Frage an Oliver Jörg von Sophia O. bezüglich Gesellschaftspolitik, soziale Gruppen
Lieber Herr Jörg!
Kennen Sie Prof. Dr. Christoph Degenharts Aufsatz "Verfassungsfragen des Rundfunkbeitrags nach dem Rundfunkbeitragsstaatsvertrag der Länder" in der Internet Zeitschrift "Humboldt Forum Recht", HFR 2013, S. 60 ff.?
Ihn kennen Sie hier lesen:
http://www.humboldt-forum-recht.de/deutsch/7-2013/index.html
Da wird der Rundfunkbeitragsstaatsvertrag schon als verfassungswidrig betrachtet. Bestehen Sie noch darauf, dass er Verfassungskonform sei?
Die CSU hat mit dem Staatsvertrag bestimmt, dass ARD, ZDF und D-Radio mich informieren, bilden, beraten, unterhalten und Kultur bringen soll, und das ich die Rechnung dafür bekomme. Es ist ja egal, wie die CSU zu meinen Grundrechten nach Art. 1, 2, 3, 4, und 5 GG steht: in fünf Tagen habe ich wieder die Ehre, CSU wählen zu dürfen. Ich bin ganz gespannt zu lesen, was Sie antworten.
Übrigens, der renommierte Staats- und Verwaltungsrechtler Christoph Degenhart studierte Rechtswissenschaften an der exzellenten Universität München, er ist Richter am Sächsischen Verfassungsgerichtshof und ist Professor an der Uni Leipzig.
Liebe Frau Orthoi,
meine Positionen zum Rundfunkbeitrag kennen Sie ja aus unserer bisherigen Korrespondenz.
Erlauben Sie mir daher, an dieser Stelle nur ganz kurz auf die Ausführungen von Herrn Prof. Dr. Degenhart einzugehen. Seine Einschätzung ist mir bekannt. Er hat bereits Anfang des Jahres ein Rechtsgutachten im Auftrag des Handelsverbandes Deutschland (HDE) verfasst, in welchem er die Steuerthese vertritt.
Demgegenüber steht das Gutachten des früheren Verfassungsrichters Paul Kirchhof.
Eine Steuer ist eine allgemeine, nicht zweckgebundene Einnahme des Staatshaushalts. Über die Verteilung von Steuereinnahmen entscheidet das Parlament und setzt damit über sein Budgetrecht Schwerpunkte.

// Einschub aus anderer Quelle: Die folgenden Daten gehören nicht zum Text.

(** * The sequence tagger of OpenNMT-tf (opennmt/models/sequence_tagger.py)

    The tagger is a graph-construction-time procedure: every [tf.*] call
    adds an operation to the default graph and hands back a symbolic
    tensor.  Tensors are therefore modelled as the expressions the calls
    build, the default graph as the list of operations the tagger itself
    declares, and the Python methods as functions in a state-and-exception
    monad over the interpreter state they touch (the attributes of [self],
    the inputter object, the graph, the variable scope, the files, the
    module namespace and the output streams). *)

From Stdlib Require Import ZArith List String Lia.
From Stdlib.Strings Require Import Byte.
From stdpp Require Import base option list gmap strings.
Import ListNotations.
Local Open Scope string_scope.
Set Warnings "-register-all".

(** ** Python exceptions and the interpreter monad *)

Inductive exn : Type :=
| NameError (name : string)
| AttributeError (attr : string)
| KeyError (key : string)
| IOError (path : string)
| TypeError (what : string)
| ValueError (what : string)
| UnicodeDecodeError (position : nat)
| UnicodeEncodeError (position : nat).

Inductive result (A : Type) : Type :=
| Ok (a : A)
| Raise (e : exn).
Arguments Ok {A} a.
Arguments Raise {A} e.

(** ** Symbolic tensors: what the framework calls return in graph mode *)

Inductive dtype : Type := tf_int32 | tf_int64.

Inductive tensor : Type :=
(* tensors that reach the tagger from outside *)
| Placeholder (name : string)
| Const (value : Z)
| Op (name : string) (args : list tensor)
(* tf.layers.dense(inputs, units) *)
| Dense (inputs : tensor) (units : nat)
(* tf.get_variable(name, shape=...) in the variable scope of the call *)
| GetVariable (scope : list string) (name : string) (shape : list nat)
(* the two results of tf.contrib.crf.crf_decode *)
| CrfDecodeTags (potentials transition_params sequence_length : tensor)
| CrfDecodeScore (potentials transition_params sequence_length : tensor)
| Cast (x : tensor) (d : dtype)
(* tf.nn.softmax(logits), over the last axis *)
| Softmax (logits : tensor)
| ArgMax (input : tensor) (axis : Z)
(* lookups in the tables built from the vocabulary file *)
| IndexToString (vocabulary_file : string) (vocab_size : nat) (ids : tensor)
| StringToIndex (vocabulary_file : string) (vocab_size : nat) (keys : tensor)
(* tf.string_split([x]).values *)
| StringSplitValues (x : tensor)
(* the log-likelihood of tf.contrib.crf.crf_log_likelihood, under the
   transition matrix the primitive works with: the one it is given, or
   the variable it obtains itself when it is given None *)
| CrfLogLikelihood (inputs tag_indices sequence_lengths
                    transition_params : tensor)
| Neg (x : tensor)
| ReduceMean (x : tensor)
(* opennmt.utils.losses.masked_sequence_loss(logits, labels, length) *)
| MaskedSequenceLoss (logits labels sequence_length : tensor).

(** What a call of the tagger leaves in the default graph. *)
Inductive node : Type :=
| OpNode (output : tensor)
| LookupTable (reverse : bool) (vocabulary_file : string) (vocab_size : nat)
| VariableNode (scope : list string) (name : string) (shape : list nat)
(* the parameters of a dense layer declared in [scope]: a kernel of shape
   [depth of inputs, units] and a bias of shape [units] *)
| KernelNode (scope : list string) (inputs : tensor) (units : nat)
| BiasNode (scope : list string) (units : nat)
| DatasetNode (file : string).

(** The size of the last dimension in the static shape of a tensor, as
    far as the tagger's own operations determine it; a tensor that comes
    from outside has no static shape here. *)
Fixpoint last_dimension (t : tensor) : option nat :=
  match t with
  | Dense _ units => Some units
  | Cast x _ => last_dimension x
  | Softmax x => last_dimension x
  | Neg x => last_dimension x
  | _ => None
  end.

Inductive dataset : Type :=
| TextLineDataset (file : string)
| InputterDataset (file : string).

(** Objects a module-level name can be bound to. *)
Inductive pyobj : Type :=
| PyModule (name : string)
| PyClass (name : string)
| PyFunction (name : string)
| PyFeature (name : string)
| PyTensor (t : tensor).

(** tf.estimator.ModeKeys *)
Module ModeKeys.
Definition TRAIN : string := "train".
Definition EVAL : string := "eval".
Definition PREDICT : string := "infer".
End ModeKeys.

Record RunConfig : Type := { model_dir : string }.

(** ** Collaborators

    The inputter and the encoder are interfaces of the framework.  Their
    methods build tensors in the variable scope they are called in; the
    inputter also carries state of its own, which [initialize] updates. *)

Class Inputter : Type := {
  inputter_state : Type;
  inputter_initialize : gmap string string -> inputter_state -> inputter_state;
  inputter_get_length : inputter_state -> tensor -> tensor;
  inputter_transform_data :
    inputter_state -> list string -> tensor -> string -> string -> tensor;
  inputter_make_dataset : inputter_state -> string -> dataset;
  inputter_process : inputter_state -> tensor -> tensor;
  inputter_padded_shapes : inputter_state -> list (option nat);
  inputter_get_serving_input_receiver : inputter_state -> tensor * tensor
}.

Class Encoder : Type := {
  encoder_encode :
    list string -> tensor -> tensor -> string -> tensor * tensor * tensor
}.

(** ** Bytes, text and UTF-8 *)

Definition bytes : Type := list byte.
(** A Python 3 [str]: a sequence of Unicode code points. *)
Definition text : Type := list N.

Definition continuation (b : byte) : option N :=
  let n := Byte.to_N b in
  if ((128 <=? n) && (n <=? 191))%N then Some (n - 128)%N else None.

Definition cons_code_point (cp : N) (r : nat + text) : nat + text :=
  match r with
  | inl position => inl position
  | inr t => inr (cp :: t)
  end.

Der Rundfunkbeitrag hingegen knüpft an eine Gegenleistung, nämlich den "individualnützigen Vorteil, jederzeit das Hörfunkprogramm und das Fernsehprogramm des öffentlich-rechtlichen Rundfunks empfangen zu können, damit über eine stetige, indivduell erschließbare Quelle der Information, der Unterhaltung, der kulturellen Anregung zu verfügen" (Kirchhof-Gutachten 2010, S. 45). Und ganz wichtig: über die Verteilung des Beitrags (etwa hinsichtlich Programmtyp bzw. Sendung) entscheidet nicht das Parlament. Der öffentlich-rechtliche Rundfunk ist unabhängig vom Staat.

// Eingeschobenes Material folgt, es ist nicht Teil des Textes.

(** ** Observable effects *)

Inductive event : Type :=
| Print (line : string)                 (* print(...) *)
| PrintRate (hz : Q)                    (* print("Samples incoming at: %s Hz" % hz) *)
| ClientConnect (address : string)      (* BleakClient.connect *)
| ClientStartNotify (char : string)     (* BleakClient.start_notify *)
| ClientStopNotify (char : string)      (* BleakClient.stop_notify *)
| ClientDisconnect (address : string)   (* BleakClient.disconnect *)
| HandlerFailed (e : exn)               (* an exception left the notification handler *)
| NewStreamInfo (i : Lsl.StreamInfo)    (* StreamInfo(...) *)
| NewStreamOutlet (i : Lsl.StreamInfo)  (* StreamOutlet(info) *)
| PushSample (o : Lsl.StreamOutlet) (x : list Z)  (* outlet.push_sample(x) *)
| DelOutlet (o : Lsl.StreamOutlet).     (* del outlet *)

Definition trace := list event.

(** ** The effect monad: state, output, exceptions *)

Section Monad.

Context {S : Type}.

Definition M (A : Type) : Type := S -> result A * S * trace.

Definition ret {A} (a : A) : M A := fun s => (Val a, s, []).

Definition bind {A B} (m : M A) (k : A -> M B) : M B :=
  fun s =>
    match m s with
    | (Val a, s1, t1) =>
        match k a s1 with
        | (r, s2, t2) => (r, s2, t1 ++ t2)
        end
    | (Exc e, s1, t1) => (Exc e, s1, t1)
    end.

Definition get : M S := fun s => (Val s, s, []).
Definition put (s' : S) : M unit := fun _ => (Val tt, s', []).
Definition emit (ev : event) : M unit := fun s => (Val tt, s, [ev]).
Definition raise {A} (e : exn) : M A := fun s => (Exc e, s, []).

(** [r] as a computation: the value, or the exception raised. *)
Definition lift {A} (r : result A) : M A := fun s => (r, s, []).

(** [try: body / except <class> as e: handler e], the class given by
    its [isinstance] test. *)
Definition try_except {A} (body : M A) (cls : exn -> bool)
    (handler : exn -> M A) : M A :=
  fun s =>
    match body s with
    | (Val a, s1, t1) => (Val a, s1, t1)
    | (Exc e, s1, t1) =>
        if cls e then
          match handler e s1 with
          | (r, s2, t2) => (r, s2, t1 ++ t2)
          end
        else (Exc e, s1, t1)
    end.

(** [try: body / finally: cleanup]: the cleanup always runs; an
    exception of the body is re-raised after it unless the cleanup
    raises one of its own. *)
Definition try_finally {A} (body : M A) (cleanup : M unit) : M A :=
  fun s =>
    match body s with
    | (r, s1, t1) =>
        match cleanup s1 with
        | (Val _, s2, t2) => (r, s2, t1 ++ t2)
        | (Exc e, s2, t2) => (Exc e, s2, t1 ++ t2)
        end
    end.

End Monad.

Arguments M : clear implicits.

Declare Scope py_scope.
Delimit Scope py_scope with py.
Notation "x <- m ;; k" := (bind m (fun x => k))
  (at level 61, m at next level, right associativity) : py_scope.
Notation "m ;; k" := (bind m (fun _ => k))
  (at level 61, right associativity) : py_scope.
Open Scope py_scope.

Definition print {S} (line : string) : M S unit := emit (Print line).

(** Projections of a finished run. *)
Definition outcome_of {S A} (r : result A * S * trace) : result A := fst (fst r).
Definition state_of {S A} (r : result A * S * trace) : S := snd (fst r).
Definition trace_of {S A} (r : result A * S * trace) : trace := snd r.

Vermutlich wird es zu der unter Juristen umstrittenen Steuerfrage noch klärende gerichtliche Entscheidungen geben, die auch ich mit Interesse erwarte.
Einstweilen darf ich darauf hinweisen, dass der Rundfunkstaatsvertrag, auf dem das neue Beitragsmodell fußt, von allen Landesparlamenten und über die parteipolitischen Grenzen hinweg verabschiedet wurde. Ihren Vorwurf, die CSU missachte das Grundgesetz, weise ich entschieden zurück.